The trouble with artificial life support for modern economies is that business knows it is on it. It knows it cannot last, and that sooner or later public accounts will have to be repaid and interest rates rise, lest inflation return.
The stimulus is unreliable. Business confidence, I suspect, is waiting for reality to return.
Budget deficits are a collective debt that is much more obvious to people than the excessive household borrowing that supposedly occurred before property prices crashed in 2007. Personally I knew nobody who was wildly overspending their income. Did you?
I could believe people were borrowing too much to buy second houses but even that belief has not been supported by subsequent events. Anyone who over-borrowed for a quick capital gain would not have been able to keep the house on rental income alone for the past four years. We would have seen houses flood the market and prices collapse. Instead, we have seen the market dry up for the past four years and with few houses offered for sale, prices have held up.
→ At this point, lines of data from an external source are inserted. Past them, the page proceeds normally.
(* ===== verification/Comparator.v ===== *)
(** * LevelDB: comparators (comparator.h, comparator.cc)

    [Comparator] is the abstract class, [ComparatorOk] its contract, and
    [BytewiseComparator] the default implementation, which the Firebase
    database uses. *)
From S2P Require Import Prelude LdbBase.

Record Comparator : Type := MkComparator {
  Compare : bytes -> bytes -> res Z;
  FindShortestSeparator : bytes -> bytes -> res bytes;
  FindShortSuccessor : bytes -> res bytes;
}.

(** What LevelDB relies on for the keys that satisfy [valid]: a total order,
    separators in [start, limit), successors at or above the key. *)
Class ComparatorOk (c : Comparator) (valid : bytes -> Prop) : Type := {
  key_lt : bytes -> bytes -> Prop;
  key_lt_strict : StrictOrder key_lt;
  Compare_ok : forall a b, valid a -> valid b ->
    exists z, Compare c a b = Ret z /\
      match z ?= 0 with Lt => key_lt a b | Eq => a = b | Gt => key_lt b a end;
  Separator_ok : forall start limit, valid start -> valid limit -> key_lt start limit ->
    exists s, FindShortestSeparator c start limit = Ret s /\ valid s /\ zlength s <= zlength start /\
      (s = start \/ key_lt start s) /\ key_lt s limit;
  Separator_same : forall s, valid s -> FindShortestSeparator c s s = Ret s;
  Successor_ok : forall key, valid key ->
    exists s, FindShortSuccessor c key = Ret s /\ valid s /\ zlength s <= zlength key /\
      (s = key \/ key_lt key s);
}.
Arguments key_lt c valid {_} _ _.
#[export] Existing Instance key_lt_strict.

Lemma key_lt_irrefl c valid `{!ComparatorOk c valid} a : ~ key_lt c valid a a.
Proof. exact (StrictOrder_Irreflexive (StrictOrder := key_lt_strict) a). Qed.

Lemma key_lt_asym c valid `{!ComparatorOk c valid} a b : key_lt c valid a b -> ~ key_lt c valid b a.
Proof. intros Hab Hba. apply (key_lt_irrefl c valid a). by transitivity b. Qed.

(** What the code tests of a comparison. *)
Record compared (lt : bytes -> bytes -> Prop) (a b : bytes) (z : Z) : Prop := {
  cmp_lt : z <? 0 = true <-> lt a b;
  cmp_le : z <=? 0 = true <-> ~ lt b a;
  cmp_gt : 0 <? z = true <-> lt b a;
  cmp_ge : 0 <=? z = true <-> ~ lt a b;
  cmp_eq : z =? 0 = true <-> a = b;
}.

Lemma Compare_tests c valid `{!ComparatorOk c valid} a b : valid a -> valid b -> exists z, Compare c a b = Ret z /\ compared (key_lt c valid) a b z.
Proof.
  intros Ha Hb. destruct (Compare_ok a b Ha Hb) as (z & E & Hz). exists z. split; [done|].
  destruct (Z.compare_spec z 0) as [->|Hlt|Hgt].
  - subst b. pose proof (key_lt_irrefl c valid a). by split; split.
  - pose proof (key_lt_asym c valid a b Hz). assert (a <> b) by (intros ->; by apply (key_lt_irrefl c valid b)).
    split; rewrite ?Z.ltb_lt, ?Z.leb_le, ?Z.eqb_eq; split; try done; lia.
  - pose proof (key_lt_asym c valid b a Hz). assert (a <> b) by (intros ->; by apply (key_lt_irrefl c valid b)).
    split; rewrite ?Z.ltb_lt, ?Z.leb_le, ?Z.eqb_eq; split; try done; lia.
Qed.

(** ** BytewiseComparatorImpl *)

(** [while (i < min_length && a[i] == b[i]) i++]. *)
Fixpoint common_prefix (a b : bytes) : Z :=
  match a, b with
  | x :: a', y :: b' => if x =? y then 1 + common_prefix a' b' else 0
  | _, _ => 0
  end.

Definition bytewise_Compare (a b : bytes) : res Z := Ret (compare a b).

Definition bytewise_FindShortestSeparator (start limit : bytes) : res bytes :=
  let min_length := Z.min (size start) (size limit) in
  let diff_index := common_prefix start limit in
  if min_length <=? diff_index then Ret start
  else
    let! diff_byte := byte_at start diff_index in
    let! limit_byte := byte_at limit diff_index in
    if (diff_byte <? 0xff) && (diff_byte + 1 <? limit_byte) then
      let start := ztake diff_index start ++ [u8 (diff_byte + 1)] in
      let! c := bytewise_Compare start limit in
      let! _ := assert_ (c <? 0) in
      Ret start
    else Ret start.

(** The loop over [i]: the bytes before it are kept. *)
Fixpoint short_successor (key : bytes) : option bytes :=
  match key with
  | [] => None
  | byte :: key' =>
      if negb (byte =? 0xff) then Some [u8 (byte + 1)]
      else option_map (cons byte) (short_successor key')
  end.

Definition bytewise_FindShortSuccessor (key : bytes) : res bytes :=
  Ret (match short_successor key with Some k => k | None => key end).

Definition BytewiseComparator : Comparator :=
  MkComparator bytewise_Compare bytewise_FindShortestSeparator bytewise_FindShortSuccessor.

(** ** The order *)
Lemma bytes_lt_irrefl a : ~ bytes_lt a a.
Proof. induction a as [|x a IH]; intros Hl; inversion Hl; subst; [lia|done]. Qed.

Lemma bytes_lt_trans a b c : bytes_lt a b -> bytes_lt b c -> bytes_lt a c.
Proof.
  intros Hab. revert c. induction Hab as [y b|x y a b Hxy|x a b Hab IH]; intros c Hbc;
    inversion Hbc; subst; first [constructor; lia|apply lt_nil|apply lt_tail; by apply IH].
Qed.

#[export] Instance bytes_lt_strict : StrictOrder bytes_lt.
Proof. split; [exact bytes_lt_irrefl|exact bytes_lt_trans]. Qed.

(** [memcmp] over the common length, then the lengths. *)
Lemma memcmp_compare a b :
  match (let r := memcmp a b (Nat.min (length a) (length b)) in
         if r =? 0 then (if zlength a <? zlength b then -1 else if zlength b <? zlength a then 1 else r) else r)
    ?= 0 with
  | Lt => bytes_lt a b | Eq => a = b | Gt => bytes_lt b a
  end.
Proof.
  revert b. induction a as [|x a IH]; intros [|y b]; cbn [memcmp length Nat.min]; cbn zeta;
    change (0 =? 0) with true; cbn match.
  - done.
  - change (zlength []) with 0. rewrite zlength_cons. pose proof (zlength_nonneg b).
    rewrite (proj2 (Z.ltb_lt _ _)) by lia. constructor.
  - change (zlength []) with 0. rewrite zlength_cons. pose proof (zlength_nonneg a).
    rewrite (proj2 (Z.ltb_ge _ _)), (proj2 (Z.ltb_lt 0 _)) by lia. constructor.
  - destruct (Z.ltb_spec x y); [by apply lt_head|]. destruct (Z.ltb_spec y x); [by apply lt_head|].
    assert (y = x) as -> by lia. rewrite !zlength_cons.
    specialize (IH b). cbn zeta in IH.
    replace (1 + zlength a <? 1 + zlength b) with (zlength a <? zlength b)
      by (apply eqb_true_iff; destruct (Z.ltb_spec (zlength a) (zlength b)), (Z.ltb_spec (1 + zlength a) (1 + zlength b)); done || lia).
    replace (1 + zlength b <? 1 + zlength a) with (zlength b <? zlength a)
      by (apply eqb_true_iff; destruct (Z.ltb_spec (zlength b) (zlength a)), (Z.ltb_spec (1 + zlength b) (1 + zlength a)); done || lia).
    match type of IH with match ?z ?= 0 with _ => _ end => destruct (z ?= 0) end; [by subst|by apply lt_tail..].
Qed.

Lemma compare_spec a b :
  match compare a b ?= 0 with Lt => bytes_lt a b | Eq => a = b | Gt => bytes_lt b a end.
Proof.
  pose proof (memcmp_compare a b) as Hm. unfold compare, size.
  replace (Z.to_nat (if zlength a <? zlength b then zlength a else zlength b))
    with (Nat.min (length a) (length b)); [exact Hm|].
  unfold zlength. destruct (Z.ltb_spec (Z.of_nat (length a)) (Z.of_nat (length b))); lia.
Qed.

Lemma compare_lt a b : bytes_lt a b -> compare a b < 0.
Proof.
  intros Hl. pose proof (compare_spec a b) as Hc. destruct (compare a b ?= 0) eqn:E.
  - subst. by apply bytes_lt_irrefl in Hl.
  - by apply Z.compare_lt_iff.
  - exfalso. apply (bytes_lt_irrefl a). by eapply bytes_lt_trans.
Qed.

Lemma bytes_lt_app p a b : bytes_lt a b -> bytes_lt (p ++ a) (p ++ b).
Proof. intros. induction p; [done|by constructor]. Qed.

(** Where the common prefix ends. *)
Lemma common_prefix_split a b :
  exists p a' b', a = p ++ a' /\ b = p ++ b' /\ zlength p = common_prefix a b /\
    match a', b' with x :: _, y :: _ => x <> y | _, _ => True end.
Proof.
  revert b. induction a as [|x a IH]; intros b; [by exists [], [], b|].
  destruct b as [|y b]; [by exists [], (x :: a), []|]. simpl.
  destruct (Z.eqb_spec x y) as [->|Hne]; [|by exists [], (x :: a), (y :: b)].
  destruct (IH b) as (p & a' & b' & -> & -> & Hz & Hd).
  exists (y :: p), a', b'. split; [done|]. split; [done|]. split; [by rewrite zlength_cons, Hz|done].
Qed.

Lemma byte_at_app p x l : byte_at (p ++ x :: l) (zlength p) = Ret x.
Proof.
  unfold byte_at, zlength. rewrite (proj2 (Z.leb_le _ _)) by lia.
  by rewrite Nat2Z.id, lookup_app_r, Nat.sub_diag by lia.
Qed.

Lemma bytewise_separator start limit :
  bytes_ok start -> bytes_ok limit ->
  exists s, bytewise_FindShortestSeparator start limit = Ret s /\ bytes_ok s /\ zlength s <= zlength start /\
    (s = start \/ bytes_lt start s) /\ (bytes_lt start limit -> bytes_lt s limit).
Proof.
  intros Hs Hl. unfold bytewise_FindShortestSeparator, size.
  destruct (common_prefix_split start limit) as (p & a & b & -> & -> & <- & Hd). rewrite !zlength_app.
  assert (forall s : bytes, s = p ++ a -> exists s', Ret s = Ret s' /\ bytes_ok s' /\ zlength s' <= zlength p + zlength a /\
    (s' = p ++ a \/ bytes_lt (p ++ a) s') /\ (bytes_lt (p ++ a) (p ++ b) -> bytes_lt s' (p ++ b))) as Hsame.
  { intros s ->. exists (p ++ a). rewrite zlength_app. split; [done|]. split; [done|]. split; [lia|]. by split; [left|]. }
  destruct (Z.leb_spec (Z.min (zlength p + zlength a) (zlength p + zlength b)) (zlength p)) as [Hle|Hgt]; [by apply Hsame|].
  destruct a as [|x a]; [change (zlength []) with 0 in Hgt; lia|].
  destruct b as [|y b]; [change (zlength []) with 0 in Hgt; lia|].
  rewrite !byte_at_app, !res_bind_ret.
  destruct ((x <? 0xff) && (x + 1 <? y)) eqn:E; [|by apply Hsame]. pb_bool.
  apply bytes_ok_app in Hs as [Hp Hx]. apply Forall_cons_1 in Hx as [Hx Ha]. unfold is_byte in Hx.
  rewrite ztake_app, wrap_small by lia. unfold bytewise_Compare. rewrite res_bind_ret.
  assert (bytes_lt (p ++ [x + 1]) (p ++ y :: b)) as Hlt by (apply bytes_lt_app; by constructor).
  rewrite (proj2 (Z.ltb_lt _ _)) by by apply compare_lt.
  exists (p ++ [x + 1]). split; [done|]. split.
  { apply bytes_ok_app. split; [done|]. constructor; [unfold is_byte; lia|constructor]. }
  rewrite zlength_app, !zlength_cons. pose proof (zlength_nonneg a). change (zlength []) with 0.
  split; [lia|]. split; [right; apply bytes_lt_app; constructor; lia|done].
Qed.

Lemma short_successor_spec key s :
  bytes_ok key -> short_successor key = Some s -> bytes_ok s /\ zlength s <= zlength key /\ bytes_lt key s.
Proof.
  intros Hk. revert s. induction Hk as [|x key Hx Hk IH]; intros s; simpl; [done|]. unfold is_byte in Hx.
  rewrite zlength_cons. pose proof (zlength_nonneg key). destruct (Z.eqb_spec x 0xff) as [->|Hne]; simpl.
  - destruct (short_successor key) as [s'|]; [|done]. intros [= <-]. destruct (IH s' eq_refl) as (? & ? & ?).
    rewrite zlength_cons. split; [by constructor|]. split; [lia|by constructor].
  - intros [= <-]. rewrite wrap_small by lia. split; [constructor; [unfold is_byte; lia|constructor]|].
    split; [change (zlength [x + 1]) with 1; lia|constructor; lia].
Qed.

(** The bytewise comparator keeps the contract on strings of bytes. *)
#[export] Instance BytewiseComparator_ok : ComparatorOk BytewiseComparator bytes_ok.
Proof.
  refine {| key_lt := bytes_lt |}.
  - intros a b _ _. exists (compare a b). split; [done|apply compare_spec].
  - intros start limit Hs Hl Hlt. destruct (bytewise_separator start limit Hs Hl) as (s & E & ? & ? & ? & Hsl).
    exists s. split; [exact E|]. split; [done|]. split; [done|]. split; [done|by apply Hsl].
  - intros s Hs. simpl. unfold bytewise_FindShortestSeparator, size.
    assert (common_prefix s s = zlength s) as ->.
    { clear Hs. induction s as [|x s IH]; [done|]. simpl. by rewrite Z.eqb_refl, IH, zlength_cons. }
    rewrite (proj2 (Z.leb_le _ _)) by lia. done.
  - intros key Hk. exists (match short_successor key with Some k => k | None => key end). split; [done|].
    destruct (short_successor key) as [s|] eqn:E; [|split; [done|split; [lia|by left]]].
    destruct (short_successor_spec key s Hk E) as (? & ? & ?). split; [done|]. split; [done|by right].
Defined.

(** Shortening index keys: between two keys in order, the bytewise separator is
    a string of at most the first key's length, at or above it and below the
    second; the short successor is at or above its key. *)
Theorem bytewise_separators start limit :
  bytes_ok start -> bytes_ok limit -> bytes_lt start limit ->
  (exists s, FindShortestSeparator BytewiseComparator start limit = Ret s /\
     zlength s <= zlength start /\ (s = start \/ bytes_lt start s) /\ bytes_lt s limit) /\
  (exists s, FindShortSuccessor BytewiseComparator start = Ret s /\
     zlength s <= zlength start /\ (s = start \/ bytes_lt start s)).
Proof.
  intros Hs Hl Hlt. split.
  - destruct (bytewise_separator start limit Hs Hl) as (s & E & _ & ? & ? & Hsl). exists s. auto.
  - destruct (Successor_ok (ComparatorOk := BytewiseComparator_ok) start Hs) as (s & E & _ & ? & ?). by exists s.
Qed.

Lemma bytewise_separators_witness :
  (exists s, FindShortestSeparator BytewiseComparator [1; 2; 3] [1; 9] = Ret s /\ s = [1; 3]) /\
  bytes_lt [1; 3] [1; 9].
Proof.
  destruct (bytewise_separators [1; 2; 3] [1; 9]) as [(s & E & _ & _ & Hlt) _].
  - by apply bytes_ok_forallb.
  - by apply bytes_ok_forallb.
  - apply lt_tail, lt_head. reflexivity.
  - vm_compute in E. injection E as <-. split; [by eexists|exact Hlt].
Defined.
Excessive private borrowing may have been merely an economic statistic but Government borrowing is not. People are well aware something is wrong. That common sense underlies movements as disparate as the 'tea party' in the US and mobs occupying Wall St and public places in many cities these past few months.
There is a sense that facts are not being faced, problems not solved, that financiers don't understand the system that has richly rewarded them and that we have all got off lightly so far.
We live in fear of a "double dip". I wonder if the 1930s were like this. Harrap's 20th Century Almanac records that after a few years of his "New Deal" President Roosevelt decided to balance the US budget again.
By 1937 the US was sliding back into deep recession. That was eight years after the crash - 2016 in today's terms. The Almanac says the real cure of the Great Depression was the spending required for World War II.
It may be that Keynes' antidote to depression merely delays the inevitable.
I suspect that is how it seems to business decision makers who are sitting tight, distrusting recovery, reading the experts and waiting for a green light.